Lemma wait_counts cfg s : cfg_ok cfg -> counts 0 cfg s ->
  must_wait cfg (s_pool s) = false -> p_idle (s_pool s) = [] -> 0 < max_open_conns cfg ->
  open_count s + 1 <= max_open_conns cfg.
Proof.
  intros [Hc _] [] Hw Hi Hm. unfold must_wait in Hw. rewrite Hi in Hw.
  rewrite andb_true_l in Hw. destruct (Z.ltb_spec 0 (max_open_conns cfg)); [|lia].
  rewrite andb_true_l in Hw. apply Z.leb_gt in Hw. pose proof (open_count_nonneg s).
  unfold in_i32 in *. rewrite ct_open0, wrap_i32_id in Hw by (unfold in_i32; lia). lia.
Qed.

Lemma must_wait_true cfg s : cfg_ok cfg -> counts 0 cfg s -> must_wait cfg (s_pool s) = true ->
  p_idle (s_pool s) = [] /\ 0 < max_open_conns cfg /\ open_count s = max_open_conns cfg.
Proof.
  intros [Hc _] [] Hw. unfold must_wait in Hw. destruct (p_idle (s_pool s)); [|done].
  apply andb_prop in Hw as [Hw1 Hw2]. rewrite andb_true_l in Hw1. apply Z.ltb_lt in Hw1.
  apply Z.leb_le in Hw2. pose proof (open_count_nonneg s). unfold in_i32 in *.
  rewrite ct_open0, wrap_i32_id in Hw2 by (unfold in_i32; lia). split; [done|lia].
Qed.

Lemma lock_counts cfg i t timed_out now wake s s' :
  cfg_ok cfg -> s_threads s !! i = Some t -> slot t = 0 -> waits t = 0 ->
  (woken t = 0 \/ timed_out = false) -> counts 0 cfg s ->
  lock_step cfg i timed_out now wake s = Some s' -> counts 0 cfg s'.
Proof.
  intros Hc Ht Hs0 Hw0 Hv0 Hct. unfold lock_step, acquire_section.
  destruct (timed_out && _) eqn:Eto.
  { (* gives up *)
    intros [= <-]. destruct Hct. destruct Hv0 as [Hv0| ->]; [|done]. count_tac Ht. }
  destruct (must_wait cfg (s_pool s)) eqn:Em.
  { destruct (must_wait_true cfg s Hc Hct Em) as (Hi & Hm & Ho). destruct Hct.
    pose proof (tsum_nonneg woken (s_threads s) woken_nonneg).
    pose proof (tsum_lookup woken _ _ _ woken_nonneg Ht).
    assert (Hz : zlen (p_idle (s_pool s)) = 0) by by rewrite Hi.
    intros [= <-]. count_tac Ht. }
  pose proof (tsum_nonneg woken (s_threads s) woken_nonneg).
  assert (Hvt : woken t <= 1) by (by destruct t).
  destruct (p_idle (s_pool s)) as [|c rest] eqn:Ei.
  - pose proof (wait_counts cfg s Hc Hct Em Ei) as Hroom. destruct Hct. intros [= <-].
    assert (Hz : zlen (p_idle (s_pool s)) = 0) by by rewrite Ei.
    unfold open_count in *. count_tac Ht.
  - destruct (expired cfg now c).
    + intros Hsg. eapply signal_counts; [|exact Hsg]. clear Hsg. destruct Hct.
      unfold open_count in *. rewrite Ei, zlen_cons in *. count_tac Ht.
    + destruct Hct. intros [= <-]. unfold open_count in *. rewrite Ei, zlen_cons in *. count_tac Ht.
Qed.

Lemma release_counts cfg c ok wake s s' :
  cfg_ok cfg -> c ∈ s_borrowed s -> counts 0 cfg s ->
  sys_step cfg (EvRelease c ok wake) s = Some s' -> counts 0 cfg s'.
Proof.
  intros [_ Hc] Hb Hct. simpl. rewrite decide_True by done.
  assert (Hl : zlen (s_borrowed s) = zlen (remove_conn c (s_borrowed s)) + 1).
  { rewrite <- (zlen_cons c). unfold zlen. by rewrite <- (remove_conn_perm c _ Hb). }
  destruct Hct. unfold release_section.
  destruct ((0 <? max_idle_conns cfg) && (max_idle_conns cfg <=? p_idle_count (s_pool s))) eqn:Ef;
    [|destruct ok]; intros Hsg; (eapply signal_counts; [|exact Hsg]); clear Hsg.
  2: assert (Hidle : 0 < max_idle_conns cfg -> zlen (p_idle (s_pool s)) + 1 <= max_idle_conns cfg).
  2: { intros Hm. specialize (ct_max_idle0 Hm). rewrite (proj2 (Z.ltb_lt _ _) Hm) in Ef.
       rewrite andb_true_l in Ef. apply Z.leb_gt in Ef. pose proof (zlen_nonneg (p_idle (s_pool s))).
       unfold in_i32 in *. rewrite ct_idle0, wrap_i32_id in Ef by (unfold in_i32; lia). lia. }
  all: constructor; unfold available, open_count in *; simpl in *; rewrite ?zlen_cons in *;
    try match goal with
    | H : p_current_open _ = _ |- context [p_current_open] => rewrite H
    | H : p_idle_count _ = _ |- context [p_idle_count] => rewrite H
    end; rewrite ?wrap_i32_add, ?wrap_i32_sub; first [lia | done | f_equal; lia].
Qed.

Lemma step_counts cfg ev s s' :
  cfg_ok cfg -> counts 0 cfg s -> sys_step cfg ev s = Some s' -> counts 0 cfg s'.
Proof.
  intros Hc Hct. destruct ev as [i|i now wake|i|i|i r|i r created|i wake|c ok wake].
  8: { intros H. pose proof H as H'. simpl in H'.
       destruct (decide (c ∈ s_borrowed s)) as [Hb|]; [|done]. by eapply release_counts. }
  all: simpl.
  4: destruct (_ <? _); [|done].
  all: destruct (s_threads s !! i) as [t|] eqn:E; [|done].
  all: destruct t; try done.
  (* the lock is taken *)
  all: try (intros H; eapply lock_counts; [done|exact E|done|done|first [by left|by right]|done|exact H]).
  (* the slot is given back *)
  all: try (intros Hsg; eapply signal_counts; [|exact Hsg]; destruct Hct; count_tac E).
  all: pose proof (tsum_lookup waits _ _ _ waits_nonneg E) as Hw; cbn in Hw; destruct Hct; repeat (destruct (decide _) || destruct (_ <? _)); intros [= <-]; count_tac E.
Qed.

(** ** The invariant *)

Lemma counts_inv cfg s :
  pool_inv cfg s <->
  counts 0 cfg s /\ NoDup (map cn_id (all_conns s)) /\
  Forall (fun c => (cn_id c < s_next s)%positive) (all_conns s).
Proof.
  split.
  - intros []. split_and!; [|done..]. constructor; try done. intros Hw. specialize (pi_wakeup0 Hw). lia.
  - intros ([] & ? & ?). constructor; try done. intros Hw. specialize (ct_wakeup0 Hw). lia.
Qed.

Lemma step_inv cfg ev s s' :
  cfg_ok cfg -> pool_inv cfg s -> sys_step cfg ev s = Some s' -> pool_inv cfg s'.
Proof.
  intros Hc [Hct [Hn Hf]]%counts_inv H. apply counts_inv. split; [by eapply step_counts|].
  by eapply step_owned.
Qed.

(** The pool as [corm_pool_create] leaves it, and [n] threads. *)
Definition sys_init (n : nat) : sys := Sys pool_create (replicate n TOut) [] [] 1%positive.

Inductive pool_step (cfg : corm_config) : sys -> sys -> Prop :=
  | pool_step_intro ev s s' : sys_step cfg ev s = Some s' -> pool_step cfg s s'.

Definition reachable (cfg : corm_config) (n : nat) (s : sys) : Prop :=
  star (pool_step cfg) (sys_init n) s.

Lemma tsum_out f n : f TOut = 0 -> tsum f (replicate n TOut) = 0.
Proof. intros Hf. induction n as [|n IH]; simpl; lia. Qed.

Lemma held_out n : held (replicate n TOut) = [].
Proof. induction n as [|n IH]; [done|]. exact IH. Qed.

Lemma init_inv cfg n : pool_inv cfg (sys_init n).
Proof.
  constructor; unfold open_count, all_conns, available; simpl; rewrite ?held_out, ?tsum_out by done.
  - done.
  - done.
  - unfold zlen. simpl. lia.
  - unfold zlen. simpl. lia.
  - done.
  - lia.
  - constructor.
  - constructor.
Qed.

Lemma reachable_inv cfg n s : cfg_ok cfg -> reachable cfg n s -> pool_inv cfg s.
Proof.
  intros Hc Hr. eapply (star_invariant (pool_step cfg) (pool_inv cfg)); [|exact Hr|apply init_inv].
  intros a b Ha Hs. destruct Hs as [ev s1 s2 Hs]. eapply step_inv; eassumption.
Qed.

Lemma woken_exists ts : 0 < tsum woken ts -> exists j, ts !! j = Some TWoken.
Proof.
  induction ts as [|t ts IH]; simpl; [lia|]. intros H. destruct t; simpl in H;
    try (destruct (IH ltac:(lia)) as [j Hj]; by exists (S j)). by exists O.
Qed.

(** Run a list of events. *)
Fixpoint run_events (cfg : corm_config) (evs : list event) (s : sys) : option sys :=
  match evs with
  | [] => Some s
  | ev :: evs' => s' ← sys_step cfg ev s; run_events cfg evs' s'
  end.

Lemma run_events_reachable cfg n evs s :
  run_events cfg evs (sys_init n) = Some s -> reachable cfg n s.
Proof.
  unfold reachable. assert (G : forall s0, star (pool_step cfg) (sys_init n) s0 ->
    run_events cfg evs s0 = Some s -> star (pool_step cfg) (sys_init n) s).
  { induction evs as [|ev evs IH]; intros s0 H0 H; simpl in H; [by simplify_eq|].
    destruct (sys_step cfg ev s0) as [s1|] eqn:E; [|done]. simpl in H.
    apply (IH s1); [|done]. eapply star_snoc; [done|]. by econstructor. }
  apply G. constructor.
Qed.

(** ** The sequential behaviour of acquire *)

Section alone.
Context (cfg : corm_config) (ping : conn -> corm_err) (now_ms : conn -> Z)
  (open_result : Z -> corm_err * conn).

(** A connection that is closed instead of reused. *)
Definition stale (c : conn) : bool :=
  expired cfg (now_ms c) c || bool_decide (ping c <> CORM_OK).

(** The stale connections at the front of the idle list, and the rest. *)
Fixpoint split_stale (l : list conn) : list conn * list conn :=
  match l with
  | [] => ([], [])
  | c :: l' => if stale c then let '(bad, rest) := split_stale l' in (c :: bad, rest) else ([], l)
  end.

(** The result once the stale connections are gone. *)
Definition acquire_rest (p : pool) (bad rest : list conn) :
    option (corm_err * option conn * pool * list conn) :=
  let ic := p_idle_count p - zlen bad in
  let po := p_current_open p - zlen bad in
  match rest with
  | c :: rest' => Some (CORM_OK, Some c, Pool rest' (wrap_i32 (ic - 1)) (wrap_i32 po), rev bad)
  | [] =>
      let p := Pool [] (wrap_i32 ic) (wrap_i32 po) in
      if must_wait cfg p then
        if 0 <? timeout_ms cfg then Some (CORM_ERR_GENERIC, None, p, rev bad) else None
      else
        match open_loop open_result 3 0 with
        | (err, Some db) => Some (err, Some db, open_incr p, rev bad)
        | (err, None) => Some (err, None, p, rev bad)
        end
  end.

Lemma acquire_alone_spec fuel p closed :
  (length (p_idle p) < fuel)%nat -> in_i32 (p_idle_count p) -> in_i32 (p_current_open p) ->
  acquire_alone cfg ping now_ms open_result fuel p closed =
    (fun '(e, db, p, bad) => (e, db, p, bad ++ closed)) <$>
      acquire_rest p (split_stale (p_idle p)).1 (split_stale (p_idle p)).2.
Proof.
  revert p closed. induction fuel as [|fuel IH]; intros [idle ic po] closed Hf Hic Hpo; [lia|].
  cbn [p_idle p_idle_count p_current_open] in *.
  cbn [acquire_alone]. unfold acquire_section. cbn [p_idle p_idle_count p_current_open].
  rewrite andb_false_l.
  destruct idle as [|c rest].
  - unfold acquire_rest. cbn [split_stale fst snd p_idle_count p_current_open rev].
    change (zlen []) with 0. rewrite !Z.sub_0_r, (wrap_i32_id ic Hic), (wrap_i32_id po Hpo).
    destruct (must_wait cfg _); [by destruct (0 <? timeout_ms cfg)|].
    destruct (open_loop open_result 3 0) as [err [db|]]; simpl; [done|].
    unfold open_decr, open_incr. simpl. by rewrite wrap_i32_sub, Z.add_simpl_r, (wrap_i32_id po Hpo).
  - assert (must_wait cfg (Pool (c :: rest) ic po) = false) as -> by done.
    assert (Hnext : stale c = true ->
      acquire_alone cfg ping now_ms open_result fuel
        (Pool rest (wrap_i32 (ic - 1)) (wrap_i32 (po - 1))) (c :: closed) =
      (fun '(e, db, p, bad) => (e, db, p, bad ++ closed)) <$>
        acquire_rest (Pool (c :: rest) ic po) (split_stale (c :: rest)).1 (split_stale (c :: rest)).2).
    { intros Hs. simpl in Hf. rewrite IH by (simpl; first [lia | apply wrap_i32_range]).
      simpl. rewrite Hs. destruct (split_stale rest) as [bad rest']. unfold acquire_rest. simpl.
      rewrite zlen_cons, !wrap_i32_sub.
      replace (wrap_i32 (ic - 1) - zlen bad - 1) with (wrap_i32 (ic - 1) - (zlen bad + 1)) by lia.
      rewrite !wrap_i32_sub.
      replace (ic - 1 - (zlen bad + 1)) with (ic - (zlen bad + 1) - 1) by lia.
      replace (ic - 1 - zlen bad) with (ic - (zlen bad + 1)) by lia.
      replace (po - 1 - zlen bad) with (po - (zlen bad + 1)) by lia.
      destruct rest' as [|d rest']; simpl; [|by rewrite <- app_assoc].
      destruct (must_wait cfg _); [destruct (0 <? timeout_ms cfg); simpl; by rewrite <- ?app_assoc|].
      destruct (open_loop open_result 3 0) as [err [db|]]; simpl; by rewrite <- app_assoc. }
    unfold open_decr. cbn [p_idle p_idle_count p_current_open].
    destruct (expired cfg (now_ms c) c) eqn:Ex; [apply Hnext; unfold stale; by rewrite Ex|].
    destruct (decide (ping c = CORM_OK)) as [Hp|Hp].
    + cbn [split_stale]. unfold stale. rewrite Ex, bool_decide_false by (by intros ?).
      unfold acquire_rest. cbn. change (zlen []) with 0. by rewrite !Z.sub_0_r, (wrap_i32_id po Hpo).
    + apply Hnext. unfold stale. rewrite Ex. by apply bool_decide_true.
Qed.
End alone.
————————
Please output the lines of the listing above that fall in the stretch from the one with "Lemma must_wait_true cfg" through the one with "destruct (must_wait cfg (s_pool s)) eqn:Em.", exactly and only those.

Lemma must_wait_true cfg s : cfg_ok cfg -> counts 0 cfg s -> must_wait cfg (s_pool s) = true ->
  p_idle (s_pool s) = [] /\ 0 < max_open_conns cfg /\ open_count s = max_open_conns cfg.
Proof.
  intros [Hc _] [] Hw. unfold must_wait in Hw. destruct (p_idle (s_pool s)); [|done].
  apply andb_prop in Hw as [Hw1 Hw2]. rewrite andb_true_l in Hw1. apply Z.ltb_lt in Hw1.
  apply Z.leb_le in Hw2. pose proof (open_count_nonneg s). unfold in_i32 in *.
  rewrite ct_open0, wrap_i32_id in Hw2 by (unfold in_i32; lia). split; [done|lia].
Qed.

Lemma lock_counts cfg i t timed_out now wake s s' :
  cfg_ok cfg -> s_threads s !! i = Some t -> slot t = 0 -> waits t = 0 ->
  (woken t = 0 \/ timed_out = false) -> counts 0 cfg s ->
  lock_step cfg i timed_out now wake s = Some s' -> counts 0 cfg s'.
Proof.
  intros Hc Ht Hs0 Hw0 Hv0 Hct. unfold lock_step, acquire_section.
  destruct (timed_out && _) eqn:Eto.
  { (* gives up *)
    intros [= <-]. destruct Hct. destruct Hv0 as [Hv0| ->]; [|done]. count_tac Ht. }
  destruct (must_wait cfg (s_pool s)) eqn:Em.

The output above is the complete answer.